La procédure de redressement des entreprises en difficulté souffre d’un grand obstacle : l’amateurisme qui caractérise la fonction du syndic judiciaire, pourtant pièce-maîtresse du dispositif. Explications.
Adoptée en 2018, la loi 73.17 portant réforme du livre V du code de commerce relatif aux entreprises en difficulté demeure un chantier superbement inachevé. La raison ? la non-adoption jusqu’à ce jour du décret d’application d’un maillon essentiel de ce dispositif juridique qui marque une rupture nette dans le traitement légal du défaut de paiement : le syndic judiciaire. Ce décret (article 673) est très attendu par le monde des affaires car devant préciser « les aptitudes nécessaires à l’exercice des missions du syndic et [ses] honoraires » dans des conditions professionnelles convenables.
Mais le ministère de la Justice continue bizarrement de traîner des pieds. L’absence de ce texte règlementaire est pour le moins incompréhensible en raison du rôle clé du syndic dans le processus de sauvetage de l’entreprise en difficulté que ce soit lors de la procédure de sauvegarde, de redressement ou de liquidation judiciaire. Nommé par le tribunal de commerce et placé sous la tutelle du juge-commissaire, le syndic judiciaire est la pierre angulaire autour duquel s’articule le travail de réorganisation des entreprises en difficulté. C’est lui qui prépare avec le chef d’entreprise pendant la période d’observation le plan de continuité de l’activité, veille à la vérification des créances tout en suivant de près les états de synthèse de la société, ainsi que les indicateurs de performance financière. Objectif: pouvoir se prononcer en ayant tous les éléments en main sur la capacité ou non de l’entreprise à reprendre son activité sur de nouvelles bases, à sauvegarder les emplois et à payer ses créanciers. A cet effet, le syndic rend compte au juge-commissaire en rédigeant un rapport tous les quatre mois sur les actions menées dans le cadre de la procédure de sauvegarde ou de redressement. L’objectif étant de tout tenter, selon les termes de la loi, pour éviter à l’entreprise de finir en liquidation judiciaire qui signifie destruction des emplois et perte des créances.

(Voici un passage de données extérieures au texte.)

Lemma field_slice m p n off k : 0 <= off -> 0 <= k -> off + k <= n -> field m p off k = num (rd m p n) (Z.to_nat off) (Z.to_nat k).
Proof. intros Ho Hk Hl. unfold field, num. rewrite rd_slice by lia. by rewrite !Z2Nat.id. Qed.

Lemma read_pack_bytes m a p : pack_wf p -> rd m a sizeof_KrSystemInfoPack = pack_bytes p -> read_pack m a = p.
Proof.
  intros [W32 W64] E. split_forall. unfold read_pack. rewrite !(field_slice m a 140) by lia. change 140 with sizeof_KrSystemInfoPack. rewrite E.
  repeat match goal with |- context [Z.to_nat ?z] => let n := eval cbv in (Z.to_nat z) in change (Z.to_nat z) with n end.
  destruct p as [mg ks pb vb sp sv ab az rs [fp fs fw fh fl] ma [ms mc mp] rsdp]. unfold num, pack_bytes, graphics_bytes, mapinfo_bytes.
  cbn [ipMagic KernelBinarySize KernelPhysicalBase KernelVirtualBase KernelStackPhysicalBase KernelStackVirtualBase KernelBootstrapArenaBase
    KernelBootstrapArenaSize KernelReserveSize GraphicsInfo PhysicalFramebufferAddress FramebufferSize FramebufferWidth FramebufferHeight
    PixelsPerScanLine MapPhysicalAddress MemoryMapInfo MemoryMapSize EntryCount PageSize PhysAddrRSDP] in *.
  rewrite <- !app_assoc. repeat f_equal; find_field.
Qed.

Lemma read_descriptor_bytes m a d : desc_wf d -> rd m a 32 = desc_bytes d -> read_descriptor m a = d.
Proof.
  intros (? & ? & ? & ? & ?) E. unfold read_descriptor. rewrite !(field_slice m a 32) by lia. rewrite E.
  repeat match goal with |- context [Z.to_nat ?z] => let n := eval cbv in (Z.to_nat z) in change (Z.to_nat z) with n end.
  destruct d as [b c at_ t q]. unfold num, desc_bytes. cbn [PhysicalBase PageCount Attributes Type_ Pad] in *.
  f_equal; find_field.
Qed.
Lemma read_descriptors_bytes m a l : Forall desc_wf l -> rd m a (32 * Z.of_nat (length l)) = concat (desc_bytes <$> l) ->
  read_descriptors m a (Z.of_nat (length l)) = l.
Proof.
  intros Hl. unfold read_descriptors. induction Hl as [|d l Hd Hl IH] in a |- *; intros E; [done|].
  cbn [length] in *. rewrite fmap_cons in E. cbn [concat] in E.
  replace (32 * Z.of_nat (S (length l))) with (32 + 32 * Z.of_nat (length l)) in E by lia. rewrite rd_app in E by lia.
  apply app_inj_1 in E as [Ed El]; [|by rewrite rd_length].
  rewrite seqZ_cons, fmap_cons by lia. f_equal.
  - unfold sizeof_KrMemoryDescriptor. rewrite Z.mul_0_r, Z.add_0_r. by apply read_descriptor_bytes.
  - rewrite <- (IH (a + 32)) at 2 by done. replace (Z.pred (Z.of_nat (S (length l)))) with (Z.of_nat (length l)) by lia.
    change (Z.succ 0) with (1 + 0). rewrite <- fmap_add_seqZ. rewrite <- list_fmap_compose. apply list_fmap_ext. intros k i _. cbn. f_equal. unfold sizeof_KrMemoryDescriptor. lia.
Qed.
(* ===== verification/LoaderThms.v ===== *)
(** * The boot loader: theorems, and a firmware on which they are evaluated *)
From Stdlib Require Import ZArith Lia String.
From stdpp Require Import base numbers list gmap.
From S2P Require Import Prelude Bytes MemoryMap Loader LoaderProps.
Open Scope Z_scope.

(** ** Theorems *)

(** C3: with a firmware that serves the loader and leaves the loader's fixed
    addresses alone, efi_main jumps to BOOTELVT with the registers it expects;
    memory then holds the information pack (kernel size, current video mode,
    first ACPI 2.0 table, memory map), both files at their load addresses and one
    descriptor per entry of the firmware's map; the video mode is the first of
    the largest 16:9 modes the search admits. *)
Theorem loader_hands_over {W} `{FW : Firmware W} (live : W * ram -> Prop) pGOP answers Max sets content file_at pool needed dsz limit emap N
    tab ECX fuel pBootInfo img (m : W * ram) :
  services live pGOP answers Max sets content file_at pool needed dsz limit emap N tab ->
  fits Max content pool dsz limit emap N pBootInfo -> live m -> (Z.to_nat Max < fuel)%nat ->
  exists mj j mx, efi_main ECX fuel pBootInfo img tab m = Done (mj, inr j) /\
    handed_over live pGOP answers Max sets content emap tab (YchbootIsHypervisorPresent ECX) pBootInfo m mx mj j /\
    first_best (u32 (-1), no_mode) (candidates answers (YchbootIsHypervisorPresent ECX) (Z.to_nat Max) 0)
      (chosen answers Max (YchbootIsHypervisorPresent ECX)).
Proof.
  intros SV HF Hm Hf. destruct (loader_jumps _ _ _ _ _ _ _ _ _ _ _ _ _ _ SV ECX fuel pBootInfo img m HF Hm Hf) as (mj & j & E & mx & Hh).
  exists mj, j, mx. split; [done|]. split; [done|]. apply pick_first_best.
Qed.

(** C25: when efi_main returns, what it returns is the error of a service (or the
    unexpected answer to the first request for the memory map), and boot
    services have not been exited: whatever only ExitBootServices affects is as
    it was. *)
Theorem loader_failure_keeps_services {W} `{FW : Firmware W} (P : W * ram -> Prop) ECX fuel pBootInfo img tab (m m' : W * ram) Status :
  unaffected P -> P m -> efi_main ECX fuel pBootInfo img tab m = Done (m', inl Status) ->
  P m' /\ (EFI_ERROR Status = true \/ exists m1 r, P m1 /\ (GetMemoryMap 0 0 m1).2 = (Status, r) /\ Status <> EFI_BUFFER_TOO_SMALL).
Proof.
  intros UA Hm E.
  eapply (loader_returns P (fun st => EFI_ERROR st = true \/ exists m1 r, P m1 /\ (GetMemoryMap 0 0 m1).2 = (st, r) /\ st <> EFI_BUFFER_TOO_SMALL)); eauto 7.
Qed.

(** ** A concrete firmware *)

Record World := mkWorld { exited : bool; mode : Z }.
Definition mode_info (i : Z) : ModeInformation :=
  if i =? 0 then mkMode 1024 768 1 1024 else if i =? 1 then mkMode 1920 1080 1 1920 else mkMode 1280 720 1 1280.
Definition efi_bytes (d : EfiMemoryDescriptor) : list Z :=
  le_bytes 4 (efiType d) ++ le_bytes 4 0 ++ le_bytes 8 (PhysicalStart d) ++ le_bytes 8 0 ++ le_bytes 8 (NumberOfPages d) ++ le_bytes 8 0 ++ le_bytes 8 0.
Definition sample_map : list EfiMemoryDescriptor := [mkEfiDesc 7 0 0x9F; mkEfiDesc 7 0x100000 0x7F00].
Definition acpi_guid : EFI_GUID := mkGuid 0x8868E871 0xE4F1 0x11D3 [0xBC; 0x22; 0x00; 0x80; 0xC7; 0x3C; 0x88; 0x81].
Definition sample_pool : Z := 0x80000000.

Section Sample.
(** The files on the disk, and whether the kernel is among them. *)
Context (bootelvt kernel : list Z) (present : bool).

Definition sample_content (path : string) : list Z := if bool_decide (path = BOOTELVT_FILE_NAME) then bootelvt else kernel.
Definition handle_content (f : Z) : list Z := if f =? 1 then bootelvt else kernel.

#[export] Instance sample_firmware : Firmware World := {|
  EFI_ERROR s := Z.testbit s 63;
  EFI_BUFFER_TOO_SMALL := 2 ^ 63 + 5;
  ACPI_20_TABLE_GUID := acpi_guid;
  sizeof_EFI_FILE_INFO := 80;
  PixelBlueGreenRedReserved8BitPerColor := 1;
  InitializeLib _ _ m := m;
  FwPrint _ _ m := m;
  LocateHandleBuffer m := (m, (0, [10; 11]));
  HandleProtocol _ m := (m, (0, 20));
  OpenVolume _ m := (m, (0, 30));
  FileOpen _ path m :=
    if bool_decide (path = BOOTELVT_FILE_NAME) then (m, (0, 1)) else if present then (m, (0, 2)) else (m, (2 ^ 63 + 14, 0));
  AllocatePool _ m := (m, sample_pool);
  FreePool _ m := m;
  FileGetInfo f _ p m := ((m.1, write_at m.2 (p + 8) (le_bytes 8 (Z.of_nat (length (handle_content f))))), 0);
  FileInfoSize p mem := le_value (rd mem (p + 8) 8);
  FileRead f n a m := ((m.1, write_at m.2 a (take (Z.to_nat n) (handle_content f))), (0, Z.min n (Z.of_nat (length (handle_content f)))));
  FileClose _ m := m;
  LocateGop m := (m, (0, 40));
  GopCurrent _ m := mkGopMode 3 0xC0000000 0x7F8000 (mode_info (mode m.1));
  GopQueryMode _ i m := (m, if (0 <=? i) && (i <? 3) then (0, mode_info i) else (2 ^ 63 + 2, no_mode));
  GopSetMode _ i m := ((mkWorld (exited m.1) i, m.2), 0);
  ConfigurationTable _ _ := [(mkGuid 1 2 3 [], 5); (acpi_guid, 0x7FE0014)];
  GetMemoryMap n p m :=
    if n <? 96 then (m, (2 ^ 63 + 5, mkMapReply 96 7 48))
    else ((m.1, write_at m.2 p (concat (efi_bytes <$> sample_map))), (0, mkMapReply 96 7 48));
  ExitBootServices _ _ m := ((mkWorld true (mode m.1), m.2), 0);
  EfiDescriptorAt p mem := mkEfiDesc (le_value (rd mem p 4)) (le_value (rd mem (p + 8) 8)) (le_value (rd mem (p + 24) 8))
|}.

Definition sample_live (m : World * ram) : Prop := exited m.1 = false.
Definition sample_answers (i : Z) : option ModeInformation := if (0 <=? i) && (i <? 3) then Some (mode_info i) else None.
Definition sample_file_at (_ : World * ram) (f : Z) (path : string) : Prop :=
  (f = 1 /\ path = BOOTELVT_FILE_NAME) \/ (f = 2 /\ path = KERNEL_FILE_NAME).
Definition sample_pool_ok (p n : Z) : Prop := p = sample_pool /\ n <= 2 ^ 20.

Lemma handle_content_at m f path : sample_file_at m f path -> handle_content f = sample_content path.
Proof. by intros [[-> ->]|[-> ->]]. Qed.
Lemma sample_kept (m m' : World * ram) : sample_live m -> m'.1 = m.1 ->
  (forall a, area sample_content 2 a -> m'.2 !! a = m.2 !! a) ->
  kept sample_live 40 sample_content sample_file_at 2 0 m m'.
Proof. intros Hl E Ha. split; [split|done|]; unfold sample_live in *; cbn; rewrite ?E; done. Qed.
Lemma sample_contents : sample_content BOOTELVT_FILE_NAME = bootelvt /\ sample_content KERNEL_FILE_NAME = kernel.
Proof. done. Qed.
Context (Hb : Z.of_nat (length bootelvt) <= 2 ^ 20) (Hk : Z.of_nat (length kernel) <= 2 ^ 20).
Lemma sample_area a : area sample_content 2 a -> a < sample_pool.
Proof.
  unfold area. destruct sample_contents as [-> ->]. unfold MEMORY_MAP_ADDRESS, BOOTELVT_LOAD_ADDRESS, KERNEL_LOAD_ADDRESS, sample_pool. lia.
Qed.
Lemma sample_entries (m : ram) i d : sample_map !! i = Some d ->
  EfiDescriptorAt (sample_pool + Z.of_nat i * 48) (write_at m sample_pool (concat (efi_bytes <$> sample_map))) = d.
Proof.
  intros Hi. cbn [EfiDescriptorAt sample_firmware]. rewrite <- !Z.add_assoc.
  assert (i = 0%nat \/ i = 1%nat) as Hi2 by (apply lookup_lt_Some in Hi; cbn in Hi; lia).
  assert (Z.of_nat (length (concat (efi_bytes <$> sample_map))) = 96) as Hl by done.
  rewrite !rd_write_slice by (rewrite ?Hl; lia).
  destruct Hi2 as [-> | ->]; injection Hi as <-; vm_compute; done.
Qed.


Lemma sample_same m : sample_live m -> kept sample_live 40 sample_content sample_file_at 2 0 m m.
Proof. by apply kept_refl. Qed.
Lemma sample_scratch m p data : sample_live m -> sample_pool <= p ->
  kept sample_live 40 sample_content sample_file_at 2 0 m (m.1, write_at m.2 p data).
Proof.
  intros Hl Hp. apply sample_kept; [done..|]. intros a Ha%sample_area. cbn. rewrite write_at_lookup, decide_False by lia. done.
Qed.

Lemma sample_services : present = true ->
  services sample_live 40 sample_answers 3 true sample_content sample_file_at sample_pool_ok 96 48 (2 ^ 20) (fun _ => sample_map) 2 0.
Proof.
  intros Hp. split; try (by intros; apply sample_same).
  - intros m Hl. exists m, 0, 10, 11, []. by auto using sample_same.
  - intros m h Hl. exists m, 0, 20. by auto using sample_same.
  - intros m fs Hl. exists m, 0, 30. by auto using sample_same.
  - intros m root path Hl [-> | ->]; cbn [FileOpen sample_firmware]; [exists m, 0, 1|exists m, 0, 2; rewrite Hp];
      (split; [done|]; split; [done|]; split; [by apply sample_same|]); [by left|by right].
  - intros m n Hl Hn. exists m, sample_pool. by auto using sample_same.
  - intros m f n p path Hl Hf [-> Hn]. eexists _, 0. split; [reflexivity|]. split; [done|]. split; [by apply sample_scratch|].
    cbn [FileInfoSize sample_firmware snd]. rewrite rd_written, le_value_bytes; [by rewrite (handle_content_at _ _ _ Hf)| |done].
    unfold handle_content. case_match; lia.
  - intros m f n a path Hl Hf ->. rewrite <- (handle_content_at m _ _ Hf). eexists _, 0.
    split; [cbn [FileRead sample_firmware]; by rewrite Nat2Z.id, take_ge, Z.min_id by lia|]. split; [done|].
    split; [by split|]. done.
  - intros m Hl. exists m, 0. by auto using sample_same.
  - done.
  - intros m i Hl. cbn [GopQueryMode sample_firmware]. unfold sample_answers.
    destruct ((0 <=? i) && (i <? 3)); [exists m, 0, (mode_info i)|exists m, (2 ^ 63 + 2), no_mode]; by auto using sample_same.
  - intros m i info Hl Hi. eexists _, 0. split; [reflexivity|]. split; [done|]. split; [by split|]. split; [done|]. intros _.
    unfold sample_answers in Hi. destruct (_ && _); [|done]. by injection Hi as <-.
  - intros m Hl. exists m, (mkMapReply 96 7 48). by auto using sample_same.
  - intros m n p Hl [-> Hn] H96. exists (m.1, write_at m.2 sample_pool (concat (efi_bytes <$> sample_map))), 0, (mkMapReply 96 7 48).
    split; [cbn [GetMemoryMap sample_firmware]; by rewrite (proj2 (Z.ltb_ge n 96)) by lia|].
    repeat (split; [by first [done | apply sample_scratch]|]). cbn [snd]. intros i d. apply sample_entries.
  - intros m i k Hl. eexists _, 0. split; [reflexivity|]. by split.
  - intros p n i m m' Hi [-> Hn] Hle H. cbn [EfiDescriptorAt sample_firmware]. f_equal; f_equal; apply rd_ext; intros a Ha; apply H; lia.
  - intros p n [-> Hn]. unfold sample_pool. split; [lia|]. split; [lia|]. intros a Ha%sample_area. left. exact Ha.
Qed.
Lemma sample_fits : fits 3 sample_content sample_pool_ok 48 (2 ^ 20) (fun _ => sample_map) 2 0x70000000.
Proof.
  destruct sample_contents as [Eb Ek]. split; rewrite ?Eb, ?Ek; unfold MEMORY_MAP_ADDRESS, BOOTELVT_LOAD_ADDRESS, KERNEL_LOAD_ADDRESS, sizeof_KrSystemInfoPack;
    try lia; try done.
  - intros a Ha. unfold area. rewrite Eb, Ek. unfold MEMORY_MAP_ADDRESS, BOOTELVT_LOAD_ADDRESS, KERNEL_LOAD_ADDRESS. lia.
  - intros p n a [-> _] Ha. unfold sample_pool. lia.
Qed.
End Sample.

(** A jump under a hypervisor: the 1280x720 mode ends the search, but the larger
    1920x1080 mode before it is chosen. *)
Lemma loader_hands_over_witness : exists mj j mx,
  efi_main (FW := sample_firmware [1; 2; 3] [4; 5] true) (Z.shiftl 1 31) 4 0x70000000 1 0 (mkWorld false 0, ∅) = Done (mj, inr j) /\
  handed_over (FW := sample_firmware [1; 2; 3] [4; 5] true) sample_live 40 sample_answers 3 true (sample_content [1; 2; 3] [4; 5]) (fun _ => sample_map) 0 true
    0x70000000 (mkWorld false 0, ∅) mx mj j /\
  chosen (FW := sample_firmware [1; 2; 3] [4; 5] true) sample_answers 3 true = (1, mode_info 1).
Proof.
  destruct (loader_hands_over (FW := sample_firmware [1; 2; 3] [4; 5] true) sample_live 40 sample_answers 3 true (sample_content [1; 2; 3] [4; 5]) sample_file_at
    sample_pool_ok 96 48 (2 ^ 20) (fun _ => sample_map) 2 0 (Z.shiftl 1 31) 4 0x70000000 1 (mkWorld false 0, ∅)) as (mj & j & mx & E & Hh & _).
  - by apply sample_services.
  - by apply sample_fits.
  - done.
  - lia.
  - exists mj, j, mx. split; [exact E|]. split; [exact Hh|]. by vm_compute.
Defined.

(** Without the kernel on the disk the loader returns EFI_NOT_FOUND, boot
    services still running. *)
Lemma loader_failure_keeps_services_witness : exists m',
  efi_main (FW := sample_firmware [1; 2; 3] [] false) 0 4 0x70000000 1 0 (mkWorld false 0, ∅) = Done (m', inl (2 ^ 63 + 14)) /\ exited m'.1 = false.
Proof.
  set (m' := ((mkWorld false 0, write_at (write_at ∅ (sample_pool + 8) (le_bytes 8 3)) BOOTELVT_LOAD_ADDRESS [1; 2; 3]) : World * ram)).
  assert (efi_main (FW := sample_firmware [1; 2; 3] [] false) 0 4 0x70000000 1 0 (mkWorld false 0, ∅) = Done (m', inl (2 ^ 63 + 14))) as E by (by vm_compute).
  exists m'. split; [exact E|].
  refine (proj1 (loader_failure_keeps_services (FW := sample_firmware [1; 2; 3] [] false) (fun m => exited m.1 = false) 0 4 0x70000000 1 0 _ _ _ _ _ E)); [|done].
  split; intros; cbn in *; try done; repeat case_match; done.
Defined.

(** ** Inputs on which the code departs from its intention *)

(** The product that decides on 16:9 wraps: a mode 477218592 pixels wide and 2
    high passes, and no mode of that height is really so wide. *)
Example aspect_wraps : is_16_9 (mkMode 477218592 2 1 0) = true /\ 477218592 * 9 / 16 <> 2.
Proof. split; [by vm_compute|done]. Qed.
(** The hypervisor break keeps a larger mode seen before 1280x720. *)
Example hypervisor_keeps_larger :
  chosen (FW := sample_firmware [] [] true) sample_answers 3 true = chosen (FW := sample_firmware [] [] true) sample_answers 3 false.
Proof. by vm_compute. Qed.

Autrement dit, la profession de syndic judiciaire requiert des compétences particulières, autant financières que juridiques, pour pouvoir mener à bien les missions qui lui sont confiées. En d’autres termes , le syndic doit être assez outillé pour bien communiquer avec le juge et comprendre tous les enjeux liés à l’activité de l’entreprise et l’environnement économique où elle évolue en termes de concurrence et d’évolution du marché…
Rémunération
Comme la fonction n’est pas toujours régi par un cadre professionnel clair qui définit les attributions du syndic et les barèmes de rémunération, elle pâtit d’un certain nombre de dysfonctionnements. Le traitement des dossiers des entreprises en difficulté se fait en audience publique et ce à l’encontre du principe de confidentialité de leurs données financières. Côté honoraires, ce n’est guère motivant puisque c’est le juge commissaire qui décide de leur montant qui reste dérisoire par rapport à l’importance de la charge de travail qui peut durer jusqu’à quatre bonnes années. De quoi se demander si le sauvetage d’une entreprise défaillante représente une véritable priorité.
Non attrayante aux yeux des experts-comptables qui possèdent les compétences nécessaires pour la mener dans les règles de l’art, la profession est exercée essentiellement par des fonctionnaires de la justice qui ne disposent pas d’une formation économique pointue pour ce genre de mission. Pour le cas de la Samir, le tribunal de commerce de Casablanca a désigné un fonctionnaire au secrétariat greffe du nom de Abdelkebir Safadi après la révocation de l’expert-comptable Mohamed El Krimi. Dans un pays ou les défaillances d’entreprises se multiplient, dopées par une crise multiforme, l’adoption du décret sur les syndics judiciaires est plus qu’une nécessité, un acte de salut économique et social. «Un syndic judiciaire compétent et motivé s’investit mieux dans le processus de sauvetage des entreprises en difficulté en œuvrant pour dénicher de nouveaux investisseurs», explique une source proche du dossier. Un syndic de faillite ou de relance ? Il faut choisir.